British children are not reading as much as they used to and in particular they are not reading for pleasure. So says the Progress in International Reading Literacy Study. Children are apparently spending a third less time reading than six years ago and the most able children are leading the downward trend. This piece in The Guardian outlines the main points.
As might be expected the most vocal commentators on the report have been from the opposition parties, notably Michael Gove, the Shadow Children’s Secretary. I have quite a lot of time for Gove, whose witty enthusiasm for the arts makes him an entertaining reviewer. The Conservatives have made a big play of this decline in reading, but their response, which mixes up reading as an activity with reading as a skill, misses the point entirely. Here’s Michael Gove:
We are falling dangerously behind other countries and we know that those from the poorest backgrounds are suffering most. It’s time the government stopped blaming parents and accepted the case we’ve been making for a new focus on teaching reading using tried and tested methods, with a test after two years in primary school to ensure our children are being taught properly.
What he’s talking about here is literacy as a skill; something employers like and which affects our economy and competitiveness. But ‘tried and tested methods’ do not make passionate readers or smart, well-informed citizens. They may well produce people who can read, but only in the sense that people need to learn the tried and tested methods for tying their shoelaces.
What is needed is not more testing and key stage whatevers, but teachers and parents and politicians who care about reading and want to show how great and how modern it can be. How it fits in with the other things in childrens’ lives. The current report pits books against computer games as if they were somehow in competition. In reality they are not but many readers–teachers, politicians, worried parents–have failed to see that pleasure in reading does not preclude pleasure in other things. In some contexts the computer game, rather than the book, might be just what you need.

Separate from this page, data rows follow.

Theorem binary_round_aux_correct sx mx ex lx th :
  0 <= mx -> loc_ok lx th ->
  ex <= fexp prec emax (Zdigits2 mx + ex) ->
  Zdigits2 mx + ex <= 1023 ->
  rounds_to (Qsigned sx ((inject_Z mx + th) * bpow ex))
    (binary_round_aux prec emax sx mx ex lx) /\
  (binary_round_aux prec emax sx mx ex lx = S754_zero sx \/
   exists m e, binary_round_aux prec emax sx mx ex lx = S754_finite sx m e).
Proof.
  intros Hmx Hloc Hex Hov.
  destruct (round_aux_mag sx mx ex lx th Hmx Hloc Hex Hov)
    as (r & lo & Hr & Hv & Hf & Hshape & Hlo0 & Hlo53 & Hnorm & He' & Hbr & Hnear).
  rewrite Hr. split; [|exact Hshape].
  set (e' := fexp prec emax (Zdigits2 mx + ex)) in *.
  set (t := ((inject_Z mx + th) * bpow ex)%Q) in *.
  set (L := (inject_Z lo * bpow e')%Q) in *.
  pose proof (bpow_pos e') as HB.
  assert (HL : (0 <= L)%Q).
  { unfold L. apply Qmult_le_0_compat; [|lra].
    change 0%Q with (inject_Z 0). apply inject_Z_le. exact Hlo0. }
  assert (Hval : SF2Q r == Qsigned sx (SFmag r)).
  { destruct Hshape as [->|(m & e & ->)]; [|reflexivity].
    unfold SF2Q, Qsigned. simpl. destruct sx; reflexivity. }
  split; [exact Hv|]. split; [exact Hf|]. split.
  - intros g Hgv Hgf.
    pose proof (grid_gap g lo e' Hgv Hgf Hlo0 He' Hnorm) as Hgap. fold L in Hgap.
    pose proof (SFmag_nonneg g) as HG.
    apply Qabs_le_cases. rewrite Hval. unfold SF2Q, Qsigned.
    destruct sx, (SFsign g); destruct Hnear as [[E Hn]|[E Hn]]; rewrite E;
      destruct Hgap as [Hg|Hg]; lra.
  - assert (Herr : (Qabs (SF2Q r - Qsigned sx t) <= (1 # 2) * bpow e')%Q).
    { apply Qabs_le_bound. rewrite Hval. unfold Qsigned.
      destruct sx; destruct Hnear as [[E Hn]|[E Hn]]; rewrite E; lra. }
    eapply Qle_trans; [exact Herr|].
    assert (Habs : Qabs (Qsigned sx t) == t).
    { unfold Qsigned. destruct sx; [rewrite Qabs_opp|]; apply Qabs_pos; lra. }
    rewrite Habs.
    pose proof (bpow_pos (-1075)) as Hmin.
    destruct (Z.eq_dec e' (-1074)) as [E|Hne].
    + rewrite E. replace (-1074) with (-1075 + 1) by lia. rewrite bpow_succ.
      assert (0 <= bpow (-53) * t)%Q; [|lra].
      apply Qmult_le_0_compat; [apply Qlt_le_weak, bpow_pos|lra].
    + specialize (Hnorm ltac:(lia)).
      assert (Hbig : (inject_Z (2 ^ 52) * bpow e' <= L)%Q) by (apply scale_le; exact Hnorm).
      assert (E53 : (bpow (-53) * inject_Z (2 ^ 52) == 1 # 2)%Q) by reflexivity.
      assert ((1 # 2) * bpow e' <= bpow (-53) * t)%Q; [|lra].
      apply Qle_trans with (bpow (-53) * (inject_Z (2 ^ 52) * bpow e'))%Q.
      * rewrite Qmult_assoc, E53. lra.
      * apply Qmult_le_l; [apply bpow_pos|]. lra.
Qed.



(** ** Consequences of correct rounding *)

Lemma Qabs_0_le a : (0 <= Qabs a)%Q.
Proof. apply Qabs_nonneg. Qed.

Lemma Qsub_self (x : Q) : (x - x == 0)%Q.
Proof. ring. Qed.

Lemma rounds_to_self g :
  valid_binary g = true -> SFfinite g = true -> rounds_to (SF2Q g) g.
Proof.
  intros Hv Hf. split; [exact Hv|]. split; [exact Hf|].
  assert (E : (Qabs (SF2Q g - SF2Q g) == 0)%Q).
  { rewrite Qsub_self. reflexivity. }
  split.
  - intros g' _ _. rewrite E. apply Qabs_nonneg.
  - rewrite E. pose proof (bpow_pos (-1075)). pose proof (bpow_pos (-53)).
    pose proof (Qabs_nonneg (SF2Q g)). nra.
Qed.

Lemma rounds_to_ext x y r : (x == y)%Q -> rounds_to x r -> rounds_to y r.
Proof.
  intros E (Hv & Hf & Hn & He). split; [exact Hv|]. split; [exact Hf|]. split.
  - intros g Hgv Hgf. rewrite <- E. apply Hn; assumption.
  - rewrite <- E. exact He.
Qed.

(** A value that is itself a binary64 number is not changed. *)
Lemma rounds_to_exact x r g :
  rounds_to x r -> valid_binary g = true -> SFfinite g = true ->
  (SF2Q g == x)%Q -> (SF2Q r == x)%Q.
Proof.
  intros (_ & _ & Hn & _) Hv Hf E.
  specialize (Hn g Hv Hf). rewrite E in Hn.
  rewrite Qsub_self in Hn.
  change (Qabs 0) with 0%Q in Hn.
  apply Qabs_Qle_condition in Hn. lra.
Qed.

(** The result does not cross a binary64 number. *)
Lemma rounds_to_le x r g :
  rounds_to x r -> valid_binary g = true -> SFfinite g = true ->
  (x <= SF2Q g)%Q -> (SF2Q r <= SF2Q g)%Q.
Proof.
  intros (_ & _ & Hn & _) Hv Hf Hle.
  specialize (Hn g Hv Hf).
  rewrite (Qabs_pos (SF2Q g - x)) in Hn by lra.
  apply Qabs_Qle_condition in Hn. lra.
Qed.

Lemma rounds_to_ge x r g :
  rounds_to x r -> valid_binary g = true -> SFfinite g = true ->
  (SF2Q g <= x)%Q -> (SF2Q g <= SF2Q r)%Q.
Proof.
  intros (_ & _ & Hn & _) Hv Hf Hle.
  specialize (Hn g Hv Hf).
  rewrite (Qabs_neg (SF2Q g - x)) in Hn by lra.
  apply Qabs_Qle_condition in Hn. lra.
Qed.

(** Rounding is monotone. *)
Lemma rounds_to_mono x y rx ry :
  rounds_to x rx -> rounds_to y ry -> (x < y)%Q -> (SF2Q rx <= SF2Q ry)%Q.
Proof.
  intros (Hvx & Hfx & Hnx & _) (Hvy & Hfy & Hny & _) Hlt.
  specialize (Hnx ry Hvy Hfy). specialize (Hny rx Hvx Hfx).
  destruct (Qlt_le_dec (SF2Q ry) (SF2Q rx)) as [Hc|Hc]; [|exact Hc].
  exfalso.
  destruct (Qlt_le_dec (SF2Q ry) x) as [H1|H1].
  - destruct (Qlt_le_dec y (SF2Q rx)) as [H2|H2].
    + rewrite (Qabs_neg (SF2Q ry - x)) in Hnx by lra.
      rewrite (Qabs_pos (SF2Q rx - y)) in Hny by lra.
      apply Qabs_Qle_condition in Hnx, Hny. lra.
    + rewrite (Qabs_neg (SF2Q rx - y)) in Hny by lra.
      apply Qabs_Qle_condition in Hny. lra.
  - rewrite (Qabs_pos (SF2Q ry - x)) in Hnx by lra.
    apply Qabs_Qle_condition in Hnx. lra.
Qed.

Lemma valid_zero s : valid_binary (S754_zero s) = true.
Proof. reflexivity. Qed.

Lemma rounds_to_nonneg x r : rounds_to x r -> (0 <= x)%Q -> (0 <= SF2Q r)%Q.
Proof.
  intros H Hx. rewrite <- (SF2Q_zero false).
  eapply rounds_to_ge; [exact H|reflexivity|reflexivity|].
  rewrite SF2Q_zero. exact Hx.
Qed.

Lemma rounds_to_nonpos x r : rounds_to x r -> (x <= 0)%Q -> (SF2Q r <= 0)%Q.
Proof.
  intros H Hx. rewrite <- (SF2Q_zero false).
  eapply rounds_to_le; [exact H|reflexivity|reflexivity|].
  rewrite SF2Q_zero. exact Hx.
Qed.

Lemma rounds_to_zero s : rounds_to 0 (S754_zero s).
Proof.
  eapply rounds_to_ext; [apply SF2Q_zero|]. apply rounds_to_self; reflexivity.
Qed.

Here’s what I mean. At a Reader Food For Thought event a year or so ago I was seated with a secondary school teacher, who complained with some force that her students did nothing but play computer games and were not interested in reading. I asked her what they were playing and she told me that she didn’t use computers and that she didn’t care what they were playing. That’s a mistake. Of all people teachers should understand what students are doing, even if they don’t like it themselves. When children see reading as less worthwhile than gaming, lashing out at gaming is not going to make the kids put down their Wii. We need to make the case for books, not against computers.
I for one would like to see Britain become world champion nation at sitting in an armchair reading big miserable books. But the Opposition plan to focus on the method rather than the excitement of reading will do nothing to change a national attitude that goes against reading as something worth doing. Of course there is nothing wrong with improving the teaching of reading in schools, but going easy on parents is only useful as a vote winner. I was talking to an affluent, educated woman about children and television the other day. She said to me ‘Thank God for TV: without it you’d have to read boring books to your kids all the time.’ That’s what we’re up against and testing at six ain’t going to fix it.